Presseerklärung vom 9. Juli 2014

Somalia drei Jahre nach dem Hungertod von 250.000 Menschen

- Somalia droht neue Hungerkatastrophe
- Gewalt nimmt weiter zu
- Bundeswehr-Ausbilder sind nicht sicher



Die Gesellschaft für bedrohte Völker (GfbV) fordert mehr humanitäre Hilfe für Somalia, da dem Land erneut eine Hungerkatastrophe droht. "Rund 850.000 Menschen brauchen dringend Hilfe, damit im Sommer 2014 nicht erneut ein Massensterben einsetzt", warnte der GfbV-Afrikareferent Ulrich Delius am Mittwoch in Göttingen. Nur ein Viertel der benötigten Nahrungsmittelhilfe ist bislang durch internationale Zusagen gedeckt. Noch größer ist die Unterdeckung in anderen Bereichen der Katastrophenhilfe wie zum Beispiel bei der Versorgung mit Zelten. "Der schreckliche Hungertod von 250.000 Menschen im Jahr 2011 sollte eine Mahnung sein, Somalia nicht erneut zu vergessen." Nachdrücklich haben auch die Vereinten Nationen in dieser Woche vor einer neuen Hungerkatastrophe gewarnt und insbesondere auf das Schicksal von 200.000 unterernährten Kindern im Alter unter fünf Jahren aufmerksam gemacht.

"Mit großer Besorgnis verfolgen wir aber auch die Eskalation politisch motivierter Gewalt in Somalia", berichtete Delius. "Das seit 23 Jahren von Bürgerkrieg erschütterte Land ist weit von Stabilität und Frieden entfernt, ungeachtet der EUTM-Ausbildungsmission für die somalische Armee, an der auch die Bundeswehr beteiligt ist." So griffen mutmaßliche Kämpfer der extremistischen Al Shabaab-Milizen am Dienstag den Präsidentenpalast in Mogadischu an und lieferten sich stundenlange Feuergefechte mit Soldaten.
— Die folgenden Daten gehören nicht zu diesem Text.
(* ===== verification/DemoRuntime.v ===== *)
(** A concrete [Runtime], for evaluating the virtual machine: objects are names
    with integer entries (symbols, keywords, maps and lists of integers), the
    globals an association list, and two methods: one counts its arguments, the
    other calls its first argument with the others. *)

From S2P Require Import Prelude Bytecode Exceptions ExecutionEngine.

Definition dobj : Type := bytes * list (bytes * Z).

#[export] Instance dobj_eq_decision : EqDecision dobj := ltac:(unfold dobj; apply _).
#[export] Instance dobj_countable : Countable dobj := ltac:(unfold dobj; apply _).

Definition dval : Type := val dobj.
Definition dglobals : Type := list (dobj * dval).

Definition sym (s : string) : dobj := (s2b s, []).

Definition hasName (s : string) (v : dval) : bool :=
  match v with VObj (n, _) => bool_decide (n = s2b s) | _ => false end.

Definition nameOf (v : dval) : bytes := match v with VObj (n, _) => n | _ => [] end.
Definition entriesOf (v : dval) : list (bytes * Z) := match v with VObj (_, l) => l | _ => [] end.
Definition intOf (v : dval) : Z := match v with VInt z => z | _ => 0 end.

Definition demoList (vs : list dval) : dval := VObj (s2b "list", map (fun v => ([], intOf v)) vs).
Definition demoItems (v : dval) : list dval := map (fun e => VInt e.2) (take 100 (entriesOf v)).

Definition demoMap (entries : list (bytes * Z)) : dobj := (s2b "map", entries).
Definition demoPut (m k v : dval) : dobj := demoMap (entriesOf m ++ [(nameOf k, intOf v)]).

Definition demoGet (m k : dval) : option dval :=
  match List.find (fun e => bool_decide (e.1 = nameOf k)) (rev (entriesOf m)) with
  | Some e => Some (VInt e.2)
  | None => None
  end.

Definition isKeyword (v : dval) : bool :=
  match v with VObj (c :: _, _) => (c =? ":")%byte | _ => false end.

Inductive dmeth := CountArgs | CallFirst.

#[export] Instance demoRuntime : Runtime dobj dglobals dval dmeth := {
  createSymbol s := (s, []);
  globalAt k w := match List.find (fun e => bool_decide (e.1 = k)) w with
                  | Some e => Some e.2
                  | None => None
                  end;
  setGlobal k v w := (k, v) :: w;
  largeInteger z := VObj (s2b "bigint", [([], z)]);
  fromDouble bits := VObj (s2b "double", [([], bits)]);
  fromUTF8 s := VObj (s2b "string", map (fun c => ([], u8 c)) s);
  fromDigits s := VObj (s2b "bigint", map (fun c => ([], u8 c)) s);
  sameObject a b := match a, b with
                    | VObj a, VObj b => bool_decide (a = b)
                    | VInt a, VInt b => a =? b
                    | VNone, VNone => true
                    | _, _ => false
                    end;
  bigIntegerValue _ := None;
  isNumberObject v := hasName "bigint" v || hasName "double" v;
  isNamedValue := isKeyword;
  namedSpelling := nameOf;
  isMap := hasName "map";
  isSet _ := false;
  isVector := hasName "vector";
  isListValue := hasName "list";
  isObjectCell v := match v with VObj _ => true | _ => false end;
  valueTypeName v := match v with VObj _ => s2b "an object" | _ => s2b "a value" end;
  vectorItems := demoItems;
  listItems := demoItems;
  listFromArray := demoList;
  seqItems _ _ := mret None;
  mapGet m k _ := mret (demoGet m k);
  setGet _ _ _ := mret None;
  newMap := demoMap [];
  hashedPut m k v _ := mret (demoPut m k v);
  protoAdd a b _ := mret (VObj (s2b "bigint", [([], intOf a + intOf b)]));
  protoSubtract a b _ := mret (VObj (s2b "bigint", [([], intOf a - intOf b)]));
  protoMultiply a b _ := mret (VObj (s2b "bigint", [([], intOf a * intOf b)]));
  partialCompare _ _ := None;
  valuesEqual _ _ _ := mret false;
  getAttribute _ _ _ := mret VNone;
  hasAttribute _ _ _ := mret false;
  isInstanceOf v t := negb (hasName "string" v);
  classPrototype z := VObj (s2b "class", [([], z)]);
  asException _ := None;
  makeException e := VObj (s2b "exception", ([], exClass e) :: entriesOf (exMessage e));
  clojureThrow v := v;
  exnValue v := v;
  asMethod v := if hasName "count-args" v then Some CountArgs
                else if hasName "call" v then Some CallFirst else None;
  asMethodSelf _ := VNone;
  callMethod m _ args inv :=
    match m, args with
    | CallFirst, f :: args => inv f args
    | _, _ => mret (VInt (Z.of_nat (length args)))
    end;
  fastPrimitiveCall m args mayAllocate _ :=
    match m with CountArgs => if mayAllocate then Some (VInt (Z.of_nat (length args))) else None | _ => None end;
  checkNativeStack depth := if (100 <? Z.of_nat depth) then
    Some (s2b "StackOverflowError: calls or data nested too deeply") else None;
  onLine _ _ := mret ();
}.

(** The integer a call answers. *)
Definition intResult (r : world dglobals * outcome (thrown dval) dval) : option Z :=
  match r with (_, Ret (VInt z)) => Some z | _ => None end.

Definition demoWorld : world dglobals := mkWorld [] 0.

Definition demoModule (code : list Z) (consts : list (Const (obj := dobj))) (arity locals : Z)
  : BytecodeModule (obj := dobj) :=
  mkModule code (mkPool consts ∅ ∅ ∅ ∅ ∅ ∅ ∅) [] [] [] arity locals false false false (-1) [].

Definition longConst (z : Z) : Const (obj := dobj) := mkConst Long z 0 [] None.

(** (fn [n] (loop [i 0] (if (< i n) (recur (+ i 1)) i))) *)
Definition countTo : BytecodeModule (obj := dobj) :=
  demoModule
    [instruction PUSH_CONST 0; instruction STORE_LOCAL 1;
     instruction PUSH_LOCAL 1; instruction PUSH_LOCAL 0; instruction LT 0;
     instruction JUMP_IF_FALSE 5;
     instruction PUSH_LOCAL 1; instruction PUSH_CONST 1; instruction ADD 0;
     instruction STORE_LOCAL 1; instruction JUMP_BACK 9;
     instruction PUSH_LOCAL 1; instruction RETURN 0]
    [longConst 0; longConst 1] 1 1.

Definition countDepths : list Z := [0; 1; 0; 1; 2; 1; 0; 1; 2; 1; 0; 0; 1].

Example countTo_runs :
  intResult (vmInvoke 70 (VFn countTo None) [VInt 5] demoWorld) = Some 5.
Proof. vm_compute. reflexivity. Qed.

(** (fn [f x] (try (f x) (catch Throwable e 7))) *)
Definition tryCall : BytecodeModule (obj := dobj) :=
  mkModule
    [instruction TRY_BEGIN 5; instruction PUSH_LOCAL 0; instruction PUSH_LOCAL 1;
     instruction CALL 1; instruction TRY_END 0; instruction RETURN 0;
     instruction STORE_CAUGHT 2; instruction PUSH_LOCAL 2; instruction EXC_MATCH 0;
     instruction JUMP_IF_FALSE 2; instruction PUSH_CONST 0; instruction RETURN 0;
     instruction RETHROW 2]
    (mkPool [longConst 7] ∅ ∅ ∅ ∅ ∅ ∅ ∅) [] [] [] 2 1 false true false (-1) [].

Example tryCall_returns :
  intResult (vmInvoke 70 (VFn tryCall None) [VFn countTo None; VInt 3] demoWorld) = Some 3.
Proof. vm_compute. reflexivity. Qed.

Example tryCall_catches :
  intResult (vmInvoke 70 (VFn tryCall None) [VObj (sym "no-fn"); VInt 3] demoWorld) = Some 7.
Proof. vm_compute. reflexivity. Qed.

(** A method that calls back into the VM. *)
Example callback_runs :
  intResult (vmInvoke 70 (VObj (sym "call")) [VFn countTo None; VInt 4] demoWorld) = Some 4.
Proof. vm_compute. reflexivity. Qed.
Bereits zweimal wurde in den vergangenen zwei Wochen das Parlament mit Autobomben angegriffen. Auch wurde der langjährige Parlamentarier Mohamed Mahmoud Heyd von Al Shabaab-Kämpfern erschossen und der Abgeordnete Abdullahi Ahmed Oonka schwer verletzt. "Es gibt keine Sicherheit in Mogadischu, auch nicht für die Bundeswehr-Ausbilder", erklärte Delius. "Al Shabaab hat weitere Anschläge während des Ramadan angedroht und diese Drohung muss sehr ernst genommen werden. Sie wird auch die Arbeit der Nothelfer erschweren."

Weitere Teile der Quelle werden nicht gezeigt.